Suicide : l’usage des écrans mis en cause chez les plus jeunes
De plus en plus d’heures passées devant les écrans
Des chercheurs de la San Diego State University et de la Florida State University ont décidé de faire une étude pour mieux comprendre les conséquences de l’usage des écrans chez les plus jeunes. Les résultats ont été publiés dans le journal Clinical Psychological Science.
Aujourd’hui, on sait que les adolescents passent de plus en plus de temps devant des écrans, qu’il s’agisse des ordinateurs, des smartphones ou des télévisions. En France, les résultats du baromètre 2017 de la santé visuelle de l’AsnaV viennent renforcer ce constat, puisque les jeunes de 16 à 24 ans passent, en moyenne, 10 heures par jour devant leurs écrans. Les conséquences pour la santé sont graves avec des troubles visuels accrus, mais également des problèmes liés à la sédentarité, au sommeil et à l’obésité.
Cette équipe de chercheurs américains ajoute donc un nouveau risque pour la santé lié à l’usage prolongé des écrans : celui du suicide.
Écrans : un taux de suicide en augmentation chez les jeunes filles américaines
Pour arriver à cette conclusion, ces scientifiques ont étudié le taux de suicide chez les jeunes âgés de 13 à 18 ans ainsi que leur usage des écrans entre 2010 et 2015. Et les résultats sont particulièrement inquiétants en ce qui concerne les jeunes filles. Ainsi, le taux de suicide des adolescentes a augmenté de 65 %. Le taux de dépression pour ce même public a, quant à lui, augmenté de 58 %.
Les chercheurs ont également pu constater que 48 % des jeunes passant plus de cinq heures par jour devant des écrans ont témoigné avoir eu au moins une pensée suicidaire. Ceux passant moins d’une heure devant leurs écrans sont seulement 28 % à déclarer la même chose.
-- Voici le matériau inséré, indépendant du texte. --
(* ===== verification/Bitmap.v ===== *)
(** * Bitmap: the active-price bitmaps of the book
      (src/order_book.cpp, [set_active], [clear_active], [best_index])

    A bitmap is a vector of 64-bit words; bit [i mod 64] of word [i / 64]
    tells whether price level [i] holds an order.  The lemmas characterise
    every operation through [active], the bit of a level. *)
From stdpp Require Import base list numbers.
From Stdlib Require Import ZArith Lia.
From S2P Require Import Prelude Types.
Local Open Scope Z_scope.

Definition no_price : Z := u64_max.

(** [std::countr_zero] and [std::countl_zero] on 64-bit words. *)
Fixpoint trailing_zeros (p : positive) : Z :=
  match p with xO p => 1 + trailing_zeros p | _ => 0 end.
Definition countr_zero (w : Z) : Z :=
  match w with Zpos p => trailing_zeros p | _ => 64 end.
Definition countl_zero (w : Z) : Z := if w =? 0 then 64 else 63 - Z.log2 w.

(** Bodies of [set_active] and [clear_active] on the side's word vector. *)
Definition set_bit (bits : list Z) (index : Z) : result (list Z) :=
  word ← vget bits (index / 64);
  vset bits (index / 64) (Z.lor word (u64 (Z.shiftl 1 (index mod 64)))).

Definition clear_bit (bits : list Z) (index : Z) : result (list Z) :=
  word ← vget bits (index / 64);
  vset bits (index / 64) (Z.land word (u64 (Z.lnot (u64 (Z.shiftl 1 (index mod 64)))))).

(** The two scans of [best_index]: words from the low end, words from the
    high end. *)
Fixpoint lowest_bit (bits : list Z) (word : Z) : Z :=
  match bits with
  | [] => no_price
  | w :: bits =>
    if negb (w =? 0) then word * 64 + countr_zero w else lowest_bit bits (word + 1)
  end.

Fixpoint highest_bit (bits : list Z) (word : nat) : Z :=
  match word with
  | O => no_price
  | S word =>
    let w := nth word bits 0 in
    if negb (w =? 0) then Z.of_nat word * 64 + (63 - countl_zero w)
    else highest_bit bits word
  end.

Definition best_bit (side : Side) (bits : list Z) : Z :=
  match side with
  | Sell => lowest_bit bits 0
  | Buy => highest_bit bits (length bits)
  end.

(** ** Specification *)

Definition active (bits : list Z) (i : Z) : bool :=
  match bits.[i / 64] with Some w => Z.testbit w (i mod 64) | None => false end.

Definition words_ok (bits : list Z) : Prop := Forall is_u64 bits.

(** [better side i j]: level [i] is preferred to [j] on [side]. *)
Definition better (side : Side) (i j : Z) : Prop :=
  match side with Buy => j < i | Sell => i < j end.

(** The index [best_index] promises: the preferred active level, or
    [no_price]. *)
Definition is_best (side : Side) (bits : list Z) (r : Z) : Prop :=
  (r = no_price /\ forall i, 0 <= i -> active bits i = false) \/
  (0 <= r < 64 * vsize bits /\ active bits r = true /\
   forall i, 0 <= i -> active bits i = true -> i = r \/ better side r i).

(** ** Words *)

Lemma trailing_zeros_spec (p : positive) : 0 <= trailing_zeros p /\
  Z.testbit (Zpos p) (trailing_zeros p) = true /\
  forall j, 0 <= j < trailing_zeros p -> Z.testbit (Zpos p) j = false.
Proof.
  induction p as [p _|p [H0 [H1 H2]]|]; cbn [trailing_zeros].
  - split_and!; [lia|done|lia].
  - split_and!; [lia| |].
    + rewrite Pos2Z.inj_xO, Z.add_1_l, Z.double_bits_succ. done.
    + intros j Hj. rewrite Pos2Z.inj_xO.
      destruct (decide (j = 0)) as [->|]; [by rewrite Z.testbit_even_0|].
      replace j with (Z.succ (j - 1)) by lia. rewrite Z.double_bits_succ. apply H2. lia.
  - split_and!; [lia|done|lia].
Qed.

Lemma word_bit_bound (w j : Z) : is_u64 w -> 0 <= j -> Z.testbit w j = true -> j < 64.
Proof.
  intros Hw Hj Hb. destruct (Z_lt_le_dec j 64); [done|]. exfalso.
  rewrite Z.bits_above_log2 in Hb; [done|intlia|].
  destruct (decide (w = 0)) as [->|]; [cbn; lia|].
  assert (Z.log2 w < 64); [|lia]. apply Z.log2_lt_pow2; [|change (2^64) with 18446744073709551616]; intlia.
Qed.

Lemma word_countr (w : Z) : is_u64 w -> w <> 0 ->
  0 <= countr_zero w < 64 /\ Z.testbit w (countr_zero w) = true /\
  forall j, 0 <= j < countr_zero w -> Z.testbit w j = false.
Proof.
  intros Hw Hne. destruct w as [|p|p]; [done| |intlia].
  cbn [countr_zero]. destruct (trailing_zeros_spec p) as (H0 & H1 & H2).
  split_and!; auto. by eapply word_bit_bound.
Qed.

Lemma word_countl (w : Z) : is_u64 w -> w <> 0 ->
  let b := 63 - countl_zero w in
  0 <= b < 64 /\ Z.testbit w b = true /\ forall j, b < j -> Z.testbit w j = false.
Proof.
  intros Hw Hne. unfold countl_zero. destruct (Z.eqb_spec w 0); [done|].
  replace (63 - (63 - Z.log2 w)) with (Z.log2 w) by lia. cbn zeta.
  assert (Hb : Z.testbit w (Z.log2 w) = true) by (apply Z.bit_log2; intlia).
  pose proof (Z.log2_nonneg w). pose proof (word_bit_bound w _ Hw ltac:(done) Hb).
  split_and!; auto; try lia. intros j Hj. apply Z.bits_above_log2; intlia.
Qed.

Lemma word_zero_bits (w : Z) : is_u64 w -> (forall j, 0 <= j < 64 -> Z.testbit w j = false) -> w = 0.
Proof.
  intros Hw H. apply Z.bits_inj'. intros j Hj. rewrite Z.bits_0.
  destruct (Z.testbit w j) eqn:E; [|done].
  rewrite <- E. apply H. split; [done|]. by eapply word_bit_bound.
Qed.

Lemma pow2_word (k : Z) : 0 <= k < 64 -> is_u64 (Z.shiftl 1 k).
Proof.
  intros Hk. rewrite Z.shiftl_1_l.
  assert (0 < 2 ^ k < 2 ^ 64) by (split; [lia|]; apply Z.pow_lt_mono_r; lia). intlia.
Qed.

Lemma u64_testbit (z j : Z) : 0 <= j -> Z.testbit (u64 z) j = (j <? 64) && Z.testbit z j.
Proof.
  intros Hj. unfold u64. change 18446744073709551616 with (2 ^ 64).
  destruct (Z.ltb_spec j 64).
  - by rewrite Z.mod_pow2_bits_low by lia.
  - by rewrite Z.mod_pow2_bits_high by lia.
Qed.

Lemma one_bit (k j : Z) : 0 <= k -> 0 <= j -> Z.testbit (Z.shiftl 1 k) j = (k =? j).
Proof.
  intros Hk Hj. rewrite Z.shiftl_1_l. destruct (Z.eqb_spec k j) as [->|].
  - by apply Z.pow2_bits_true.
  - by apply Z.pow2_bits_false.
Qed.

Lemma word_range_intro (w : Z) : 0 <= w -> (forall j, 64 <= j -> Z.testbit w j = false) -> is_u64 w.
Proof.
  intros Hw H. assert (u64 w = w) as <-; [|apply u64_range].
  apply Z.bits_inj'. intros j Hj. rewrite u64_testbit by done.
  destruct (Z.ltb_spec j 64); [done|]. symmetry. by apply H.
Qed.

Lemma u64_testbit_high (w j : Z) : is_u64 w -> 64 <= j -> Z.testbit w j = false.
Proof.
  intros Hw Hj. destruct (Z.testbit w j) eqn:E; [|done].
  pose proof (word_bit_bound w j Hw ltac:(lia) E). lia.
Qed.

(** ** Setting and clearing a level's bit *)

Section Update.
Context (bits : list Z) (i : Z) (Hw : words_ok bits) (Hi : 0 <= i < 64 * vsize bits).

Lemma word_index : 0 <= i / 64 < vsize bits /\ 0 <= i mod 64 < 64.
Proof. split; [|apply Z.mod_pos_bound; lia]. split; [apply Z.div_pos|apply Z.div_lt_upper_bound]; lia. Qed.

Lemma word_lookup : exists w, bits.[i / 64] = Some w /\ is_u64 w.
Proof.
  destruct (vlook_lt_is_Some bits (i / 64)) as [w E]; [apply word_index|].
  exists w. split; [done|]. eapply Forall_forall; [exact Hw|].
  apply list_elem_of_In. by eapply vlook_elem_of.
Qed.

(** Writing a word changes exactly the bits of that word. *)
Lemma active_write (w : Z) (j : Z) : 0 <= j ->
  active (bits.[i / 64 := w]) j =
    if i / 64 =? j / 64 then Z.testbit w (j mod 64) else active bits j.
Proof.
  intros Hj. destruct word_index. unfold active. rewrite vlook_vupd by done.
  case_decide as E; destruct (Z.eqb_spec (i / 64) (j / 64)); congruence || done.
Qed.

Lemma words_write (w : Z) : is_u64 w -> words_ok (bits.[i / 64 := w]).
Proof.
  intros Hw'. unfold words_ok, vupd. case_match; [|done]. by apply Forall_insert.
Qed.

Lemma same_word_same_bit (j : Z) : i / 64 = j / 64 -> (i mod 64 =? j mod 64) = (i =? j).
Proof.
  intros E. pose proof (Z.div_mod i 64). pose proof (Z.div_mod j 64).
  destruct (Z.eqb_spec i j), (Z.eqb_spec (i mod 64) (j mod 64)); subst; lia.
Qed.

Lemma set_bit_ok : exists bits', set_bit bits i = Ok bits' /\ words_ok bits' /\
  vsize bits' = vsize bits /\ forall j, 0 <= j -> active bits' j = (i =? j) || active bits j.
Proof.
  destruct word_index as [Hd Hm], word_lookup as (w & Hl & Hwd).
  unfold set_bit. rewrite (vget_ok _ _ _ Hl). cbn [mbind result_bind].
  rewrite vset_ok by done. rewrite u64_small by (apply pow2_word; lia).
  eexists; split; [done|]. split_and!; [|apply vsize_vupd|].
  - apply words_write, word_range_intro.
    + apply Z.lor_nonneg. pose proof (pow2_word _ Hm). intlia.
    + intros j Hj. rewrite Z.lor_spec, one_bit, u64_testbit_high by (done || lia).
      destruct (Z.eqb_spec (i mod 64) j); [lia|done].
  - intros j Hj. rewrite active_write by done.
    destruct (Z.eqb_spec (i / 64) (j / 64)) as [E|E].
    + assert (0 <= j mod 64) by (apply Z.mod_pos_bound; lia).
      rewrite Z.lor_spec, one_bit by lia. rewrite same_word_same_bit by done.
      unfold active. rewrite <- E, Hl. apply orb_comm.
    + destruct (Z.eqb_spec i j); [congruence|done].
Qed.

Lemma clear_bit_ok : exists bits', clear_bit bits i = Ok bits' /\ words_ok bits' /\
  vsize bits' = vsize bits /\
  forall j, 0 <= j -> active bits' j = negb (i =? j) && active bits j.
Proof.
  destruct word_index as [Hd Hm], word_lookup as (w & Hl & Hwd).
  unfold clear_bit. rewrite (vget_ok _ _ _ Hl). cbn [mbind result_bind].
  rewrite vset_ok by done. rewrite (u64_small (Z.shiftl _ _)) by (apply pow2_word; lia).
  set (m := u64 (Z.lnot _)). assert (Hmr : is_u64 m) by apply u64_range.
  eexists; split; [done|]. split_and!; [|apply vsize_vupd|].
  - apply words_write, word_range_intro.
    + apply Z.land_nonneg. left. intlia.
    + intros j Hj. by rewrite Z.land_spec, (u64_testbit_high w).
  - intros j Hj. rewrite active_write by done.
    destruct (Z.eqb_spec (i / 64) (j / 64)) as [E|E].
    + pose proof (Z.mod_pos_bound j 64).
      rewrite Z.land_spec. unfold m. rewrite u64_testbit, Z.lnot_spec, one_bit by lia.
      rewrite same_word_same_bit by done.
      destruct (Z.ltb_spec (j mod 64) 64); [|lia]. cbn [andb].
      unfold active. rewrite <- E, Hl. apply andb_comm.
    + destruct (Z.eqb_spec i j); [congruence|done].
Qed.
End Update.

(** ** The best level *)

Lemma active_range (bits : list Z) (i : Z) : 0 <= i -> active bits i = true ->
  i < 64 * vsize bits.
Proof.
  intros Hi. unfold active. case_match eqn:E; [|done]. intros _.
  apply vlook_Some_lt in E. pose proof (Z.div_mod i 64). pose proof (Z.mod_pos_bound i 64). lia.
Qed.

Lemma active_word (bits : list Z) (k : nat) (b : Z) (w : Z) : 0 <= b < 64 ->
  bits !! k = Some w -> active bits (Z.of_nat k * 64 + b) = Z.testbit w b.
Proof.
  intros Hb Hk. unfold active.
  replace ((Z.of_nat k * 64 + b) / 64) with (Z.of_nat k) by (rewrite Z.div_add_l, Z.div_small by lia; lia).
  replace ((Z.of_nat k * 64 + b) mod 64) with b
    by (rewrite Z.add_comm, Z_mod_plus_full, Z.mod_small by lia; lia).
  pose proof (lookup_lt_Some _ _ _ Hk). unfold vlook, in_range. rewrite Nat2Z.id, Hk.
  destruct (Z.leb_spec 0 (Z.of_nat k)); [|lia].
  by destruct (Z.ltb_spec (Z.of_nat k) (Z.of_nat (length bits))); [|lia].
Qed.

(** Every nonnegative index is bit [b] of word [k]. *)
Lemma index_split (i : Z) : 0 <= i -> exists (k : nat) b, 0 <= b < 64 /\ i = Z.of_nat k * 64 + b.
Proof.
  intros Hi. exists (Z.to_nat (i / 64)), (i mod 64).
  pose proof (Z.mod_pos_bound i 64). pose proof (Z.div_mod i 64).
  assert (0 <= i / 64) by (apply Z.div_pos; lia). split; lia.
Qed.

Lemma active_split (bits : list Z) (i : Z) : 0 <= i -> active bits i = true ->
  exists (k : nat) b w, 0 <= b < 64 /\ i = Z.of_nat k * 64 + b /\ bits !! k = Some w /\
    Z.testbit w b = true.
Proof.
  intros Hi Ha. destruct (index_split i Hi) as (k & b & Hb & ->).
  pose proof (active_range _ _ Hi Ha) as Hr. unfold vsize in Hr.
  destruct (lookup_lt_is_Some_2 bits k) as [w Hw]; [lia|].
  rewrite (active_word _ _ _ _ Hb Hw) in Ha. by exists k, b, w.
Qed.

(** Words before [done] are zero: the scan from the low end. *)
Lemma lowest_bit_ok (pre post : list Z) : words_ok post -> Forall (fun w => w = 0) pre ->
  is_best Sell (pre ++ post) (lowest_bit post (Z.of_nat (length pre))).
Proof.
  revert pre. induction post as [|w post IH]; intros pre Hok Hpre; cbn [lowest_bit].
  - left. split; [done|]. intros i Hi. rewrite app_nil_r.
    destruct (active pre i) eqn:E; [|done].
    apply active_split in E as (k & b & w & Hb & -> & Hw & Ht); [|done].
    rewrite (Forall_lookup_1 _ _ _ _ Hpre Hw), Z.bits_0 in Ht. done.
  - apply Forall_cons_1 in Hok as [Hw Hok]. destruct (Z.eqb_spec w 0) as [->|Hne]; cbn [negb].
    + specialize (IH (pre ++ [0]) Hok). rewrite <- app_assoc, length_app in IH.
      cbn [length app] in IH. rewrite Nat2Z.inj_add in IH. apply IH.
      by apply Forall_app_2; [|by constructor].
    + right. destruct (word_countr w Hw Hne) as (Hb & Ht & Hlow).
      assert (Hl : (pre ++ w :: post) !! length pre = Some w) by by apply list_lookup_middle.
      pose proof (lookup_lt_Some _ _ _ Hl). split; [unfold vsize; lia|].
      rewrite (active_word _ _ _ _ Hb Hl). split; [done|]. intros i Hi Ha.
      apply active_split in Ha as (k & b & w' & Hb' & -> & Hw' & Ht'); [|done]. cbn [better].
      destruct (decide (k < length pre)%nat).
      { rewrite lookup_app_l in Hw' by done.
        rewrite (Forall_lookup_1 _ _ _ _ Hpre Hw'), Z.bits_0 in Ht'. done. }
      destruct (decide (k = length pre)) as [->|]; [|lia]. simplify_eq.
      destruct (Z_lt_le_dec b (countr_zero w)); [|lia]. by rewrite Hlow in Ht' by lia.
Qed.

Lemma highest_bit_ok (bits : list Z) (word : nat) : words_ok bits -> (word <= length bits)%nat ->
  Forall (fun w => w = 0) (drop word bits) -> is_best Buy bits (highest_bit bits word).
Proof.
  intros Hok. induction word as [|word IH]; intros Hle Hz; cbn [highest_bit].
  - left. split; [done|]. intros i Hi. rewrite drop_0 in Hz.
    destruct (active bits i) eqn:E; [|done].
    apply active_split in E as (k & b & w & Hb & -> & Hw & Ht); [|done].
    rewrite (Forall_lookup_1 _ _ _ _ Hz Hw), Z.bits_0 in Ht. done.
  - destruct (lookup_lt_is_Some_2 bits word) as [w Hl]; [lia|].
    rewrite (nth_lookup_Some _ _ _ _ Hl : nth word bits 0 = w).
    assert (Hw : is_u64 w) by by eapply Forall_lookup_1.
    destruct (Z.eqb_spec w 0) as [->|Hne]; cbn [negb].
    + apply IH; [lia|]. erewrite drop_S by done. by constructor.
    + right. destruct (word_countl w Hw Hne) as (Hb & Ht & Hhigh).
      split; [unfold vsize; lia|]. rewrite (active_word _ _ _ _ Hb Hl). split; [done|].
      intros i Hi Ha.
      apply active_split in Ha as (k & b & w' & Hb' & -> & Hw' & Ht'); [|done]. cbn [better].
      destruct (decide (S word <= k)%nat).
      { assert (Hd : drop (S word) bits !! (k - S word)%nat = Some w')
          by (rewrite lookup_drop; replace (S word + (k - S word))%nat with k by lia; done).
        rewrite (Forall_lookup_1 _ _ _ _ Hz Hd), Z.bits_0 in Ht'. done. }
      destruct (decide (k = word)) as [->|]; [|lia]. simplify_eq.
      destruct (Z_lt_le_dec (63 - countl_zero w) b); [|lia]. by rewrite Hhigh in Ht'.
Qed.

Lemma best_bit_ok (side : Side) (bits : list Z) : words_ok bits ->
  is_best side bits (best_bit side bits).
Proof.
  intros Hok. destruct side; cbn [best_bit].
  - apply highest_bit_ok; [done|lia|]. by rewrite drop_all.
  - by apply (lowest_bit_ok [] bits).
Qed.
Il est, aujourd’hui, encore difficile d’expliquer le lien entre dépression, suicide et écrans, mais également de comprendre pourquoi le phénomène touche plus particulièrement les jeunes filles. Mais les scientifiques concluent leur étude en indiquant qu’il est possible d’agir. En effet, diminuer l’usage des écrans de deux heures par jour est suffisant pour faire baisser les idées suicidaires chez les plus jeunes.